OK Zoomer: avoiding a privacy disaster in the post-coronavirus world

Posted on Apr 8, 2020 by Glyn Moody

It would be an understatement to say that Covid-19 has affected practically every aspect of our lives, given the scale of the transformation. Its impact on privacy, too, is evident. Last week, this blog wrote about a rush by governments around the world to use smartphones to help enforce quarantines and carry out contact tracing. However, a problem can also be an opportunity. One technology company is not just coping with the coronavirus wave, but thriving. Almost overnight, the videoconferencing app Zoom, hitherto mainly used by companies, became an indispensable tool for life under lockdown, and its most representative social platform.
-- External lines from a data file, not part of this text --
(** The characters of names are harmless. *)
Lemma name_char c : chr_mem VALID_NAME_CHARS c = true → is_key_char c = true ∧ plain_char c.
Proof. unfold plain_char. destruct c as [[] [] [] [] [] [] [] []]; by vm_compute. Qed.
Lemma label_char c : chr_mem VALID_LABEL_CHARS c = true → is_key_char c = true ∧ plain_char c.
Proof. unfold plain_char. destruct c as [[] [] [] [] [] [] [] []]; by vm_compute. Qed.
Lemma digit_char c : isdigit c = true → is_key_char c = true ∧ plain_char c.
Proof. unfold plain_char. destruct c as [[] [] [] [] [] [] [] []]; by vm_compute. Qed.

Lemma parse_option_key k v : k ≠ [] → Forall (λ c, is_key_char c = true) k →
  cmd_parse_option (k ++ "="%char :: v) = (CMD_OK, k, v).
Proof.
  intros Hne Hk. unfold cmd_parse_option. rewrite span_len_app_stop by done.
  rewrite list_lookup_middle, bool_decide_eq_true_2 by done. cbn [negb orb].
  assert ((length k =? 0)%nat = false) as -> by by destruct k.
  rewrite take_app_length, drop_app_ge by lia. by replace (S (length k) - length k)%nat with 1%nat by lia.
Qed.
Lemma parse_option_none s : Forall (λ c, is_key_char c = true) s → cmd_parse_option s = (CMD_NO_OPTION, [], []).
Proof.
  intros Hs. unfold cmd_parse_option. rewrite span_len_all by done. rewrite lookup_ge_None_2 by lia. done.
Qed.

(** A time that can be read back, as [t']. *)
Definition stamp_reads (t t' : Z) : Prop :=
  if t =? 0 then t' = 0
  else
    let s := format_fixed3 (Cache.CDTIME_T_TO_DOUBLE t) in
    ∃ d, Forall plain_char s ∧ strtod s = {| sd_value := d; sd_consumed := length s; sd_errno := false |} ∧
      flt d fzero = false ∧ DOUBLE_TO_CDTIME_T d = Some t'.

(** A label value without the control characters that printing replaces. *)
Definition label_plain (v : cstr) : Prop := Forall (λ c, c ≠ LF ∧ c ≠ CR ∧ c ≠ TAB) v.

Lemma enc_escape v : no_nul v → label_plain v → enc v (escape_text marshal_escape BACKSLASH v).
Proof.
  unfold label_plain, no_nul. induction v as [|c v IH]; intros Hn Hp; [constructor|].
  apply Forall_cons_1 in Hn as [Hc Hn]. apply Forall_cons_1 in Hp as [(Hlf & Hcr & Htab) Hp].
  unfold escape_text. rewrite bind_cons. unfold escape_chr at 1. destruct (chr_mem marshal_escape c) eqn:E; cbn [app].
  - replace (escaped_char BACKSLASH c) with c; [by apply enc_esc; [|apply IH]|].
    unfold escaped_char. change (bool_decide (BACKSLASH = "\"%char)) with true. cbv iota.
    by rewrite !bool_decide_eq_false_2.
  - unfold chr_mem in E. apply bool_decide_eq_false in E.
    unfold marshal_escape in E. rewrite !elem_of_cons in E.
    apply enc_plain; [naive_solver..|by apply IH].
Qed.

Lemma plain_arg_ok s : s ≠ [] → Forall plain_char s → arg_ok (plain_arg s).
Proof. intros Hne Hs. split_and!; [done|done|]. by unfold arg_text; cbn; rewrite app_nil_r. Qed.

Lemma label_arg_ok k v : valid_label k = true → no_nul v → label_plain v → arg_ok (label_arg (k, v)).
Proof.
  intros [Hk0 Hk]%valid_label_chars Hv Hp. split_and!; cbn.
  - repeat (apply Forall_cons_2; [by split_and!|]). apply list.Forall_app; split; [|by repeat constructor].
    eapply list.Forall_impl; [exact Hk|]. intros c. apply label_char.
  - intros q e [= <- <-]. by apply enc_escape.
  - done.
Qed.

Lemma stamp_args_ok (nm : cstr) t t' : nm ≠ [] → Forall plain_char nm → stamp_reads t t' →
  Forall arg_ok (stamp_args nm t).
Proof.
  intros Hne Hnm Ht. unfold stamp_args, stamp_text, stamp_reads in *. destruct (t =? 0); [done|].
  destruct Ht as (d & Hs & _). destruct (nm ++ _) as [|x s] eqn:E; [done|]. rewrite <-E.
  apply Forall_cons_2; [|constructor]. apply plain_arg_ok; [by destruct nm|].
  apply list.Forall_app; split; [done|]. apply Forall_cons_2; [by split_and!|done].
Qed.
Definition process_chain (invoke : fc_target_t → metric_family_t → W → M (Z * metric_family_t * W))
    (chain : fc_chain_t) fam w : M (Z * metric_family_t * W) :=
  let* '(status, fam, w) := rule_loop invoke (c_rules chain) FC_TARGET_CONTINUE fam w in
  if ends_loop status then ret (status, fam, w)
  else
    let* '(status, fam, w) := target_loop invoke (c_targets chain) FC_TARGET_CONTINUE fam w in
    ret (if status =? FC_TARGET_STOP then FC_TARGET_STOP else FC_TARGET_CONTINUE, fam, w).

(** [fc_process_chain] and [fc_bit_jump_invoke] call each other; [fuel] bounds
    the depth of the jumps. *)
Fixpoint run_chain (fuel : nat) fc (chain : option ptr) fam w : M (Z * metric_family_t * W) :=
  match chain with
  | None => ret (-1, fam, w)
  | Some a =>
      match fuel with
      | O => crash
      | S fuel =>
          let fc_bit_jump_invoke fam (ud : option user_data) w :=
            match ud with
            | Some (ud_chain chain_name) =>
                let* chain := find_chain (traversal (chains fc)) (chains fc) (chain_list_head fc) chain_name in
                match chain with
                | None => ret (-1, fam, w)
                | Some _ =>
                    let* '(status, fam, w) := run_chain fuel fc chain fam w in
                    if status <? 0 then ret (status, fam, w)
                    else if status =? FC_TARGET_STOP then ret (FC_TARGET_STOP, fam, w)
                    else ret (FC_TARGET_CONTINUE, fam, w)
                end
            | _ => crash
            end in
          let invoke (t : fc_target_t) fam w :=
            match tp_invoke (t_proc t) with
            | bit_jump_invoke => fc_bit_jump_invoke fam (t_user_data t) w
            | bit_stop_invoke => ret (FC_TARGET_STOP, fam, w)
            | bit_return_invoke => ret (FC_TARGET_RETURN, fam, w)
            | bit_write_invoke => fc_bit_write_invoke fam (t_user_data t) w
            | plugin_invoke f => f fam (t_user_data t) w
            end in
          let* n := mopt (chains fc !! a) in
          process_chain invoke (payload n) fam w
      end
  end.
Today, Zoom is used not just for business meetings and online teaching, but increasingly for everyday applications: parties, concerts, church services, art shows, and blind dates. That’s great news for Zoom, launched nine years ago, which has taken off in a big way. It is currently valued around $31 billion. But even before its new-found popularity placed it in the spotlight, Zoom was criticised for weak security and its poor data protection practices. As Bruce Schneier put it:

Zoom spies on its users for personal profit. It seems to have cleaned this up somewhat since everyone started paying attention, but it still does it.

The company collects a laundry list of data about you, including user name, physical address, email address, phone number, job information, Facebook profile information, computer or phone specs, IP address, and any other information you create or upload. And it uses all of this surveillance data for profit, against your interests.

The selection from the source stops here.